When you refresh an article, ask:
- Are there newer pages this article should link to?
- Are any links pointing to outdated or weaker pages?
- Does a stronger page now deserve the link?
- Is there a page that should link back to this refreshed article?
The Article Refresh Scorecard helps catch this because it treats links as part of article maintenance, not an afterthought.
What not to do
Do not stuff a paragraph with links. A reader should be able to finish the sentence without feeling pulled in five directions.
Do not use the same exact anchor every time. Natural anchors vary because sentences vary.
Do not link every mention of a phrase. Link the moment where the reader has a real reason to continue.
Do not rely only on navigation, category pages, or footer links. Those are useful, but they do not replace contextual links inside useful articles.

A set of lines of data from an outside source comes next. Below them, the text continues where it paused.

(** C7.  When the images are at least one and the metadata backend of
    every one of them lacks batch prefetch, [fetch_thumbnails] raises
    [NotImplementedError] with the managers and the world exactly as they
    were: no cache was touched and the log has not grown, so not a single
    metadata query was made on the way. *)
Theorem fetch_thumbnails_unsupported_backend_fails_at_once
    (images : list ThumbnailManager) (sizes : option (list string))
    (w : Reference.World) :
  images <> [] ->
  Forall (fun image => supports_batch (metadata_backend image) = false) images ->
  exists msg,
    fields.fetch_thumbnails sizes (images, w) =
      (Raise (NotImplementedError msg), (images, w)).
Proof.
  intros Hne Hall.
  destruct (remove_dups_head (metadata_backend <$> images)) as (b & bs & Hd & Hb).
  { by destruct images. }
  apply list_elem_of_fmap in Hb as (image & -> & Himage).
  rewrite Forall_forall in Hall. specialize (Hall image).
  eexists. unfold fields.fetch_thumbnails, bind, self_. simpl.
  rewrite Hd. simpl. by rewrite (Hall Himage).
Qed.

(** * The manager at work on the fixtures *)

Section Runs.
Import Fixtures.

(** C1.  On a bound manager with an empty cache and a store without any
    descriptor, [get_thumbnail("small", create=False)] does not answer
    "absent": it runs the generator (the source is read, a blob saved, a
    descriptor added) and returns and caches the new thumbnail, as it
    does with [create=True]. *)
Theorem get_thumbnail_create_false_generates :
  let md := Metadata.mk avatar_name "small" "avatars/a.png_small_0" in
  let th := Thumbnail.mk (Some md) 0 in
  @get_thumbnail _ env "small" false (manager, fresh_world) =
    (Ok th,
     (set_thumbnails {["small" := th]} manager,
      {| Reference.rows := [(0, md)];
         Reference.blobs := ["avatars/a.png_small_0"; "avatars/a.png"];
         Reference.serial := 1;
         Reference.log :=
           [Reference.MetaGetOne 0 avatar_name "small";
            Reference.BlobRead "avatars/a.png";
            Reference.BlobSave "avatars/a.png_small_0";
            Reference.MetaAdd 0 md] |}))
  /\ @get_thumbnail _ env "small" false (manager, fresh_world) =
       @get_thumbnail _ env "small" true (manager, fresh_world).
Proof. split; reflexivity. Qed.

(** C6.  The cache of a manager just constructed is the empty
    dictionary, not a nil state: it is the same dictionary, in the same
    manager, that [all] leaves after querying a store without
    descriptors. *)
Theorem init_cache_is_empty_dict :
  (forall metadata_backend storage source_image,
      _thumbnails (__init__ metadata_backend storage source_image) = ∅)
  /\ @all _ env (manager, fresh_world) =
       (Ok ∅, (manager, Reference.logged [Reference.MetaGetAll 0 avatar_name] fresh_world)).
Proof. split; reflexivity. Qed.

(** C2 as stated fails: [lrge] is not a registered size, yet
    [get_thumbnail("lrge")] queries the metadata store, finds the
    descriptor left there and returns it, with no error at all. *)
Lemma get_thumbnail_serves_unknown_size :
  sizes !! "lrge" = None
  /\ @get_thumbnail _ env "lrge" true (manager, legacy_world) =
       (Ok (Thumbnail.mk (Some lrge_md) 0),
        (set_thumbnails {["lrge" := Thumbnail.mk (Some lrge_md) 0]} manager,
         Reference.logged [Reference.MetaGetOne 0 avatar_name "lrge"] legacy_world)).
Proof. split; reflexivity. Qed.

Do not add links only for search engines. If the link does not help a human reader, it probably does not belong.
The small-team standard
For every important article, aim for this:
- Three useful links out to related pages.
- One useful link in from an existing page.
- Descriptive anchor text that names the destination.
- One link to a template, checklist, or next action when it helps the reader act.
- A link review every time the article is refreshed.
That is enough. You can build a more advanced internal linking system later. First, make sure your best pages are not sitting alone.
Internal linking checklist for small teams
- Choose the main page this article should support
- Add two or three links to related useful pages
- Find one existing page that should link back
- Use anchor text that describes the destination
- Avoid click here, read more, and vague link text
- Do not link every mention of a phrase
- Check old links when refreshing an article
- Add a link to a template or next action when it helps the reader act
Internal links are not glamorous. They are small editorial decisions repeated over time.
That is why they work for small teams. You do not need a campaign, a tool stack, or a new content sprint. You need to make the next useful page easier to find.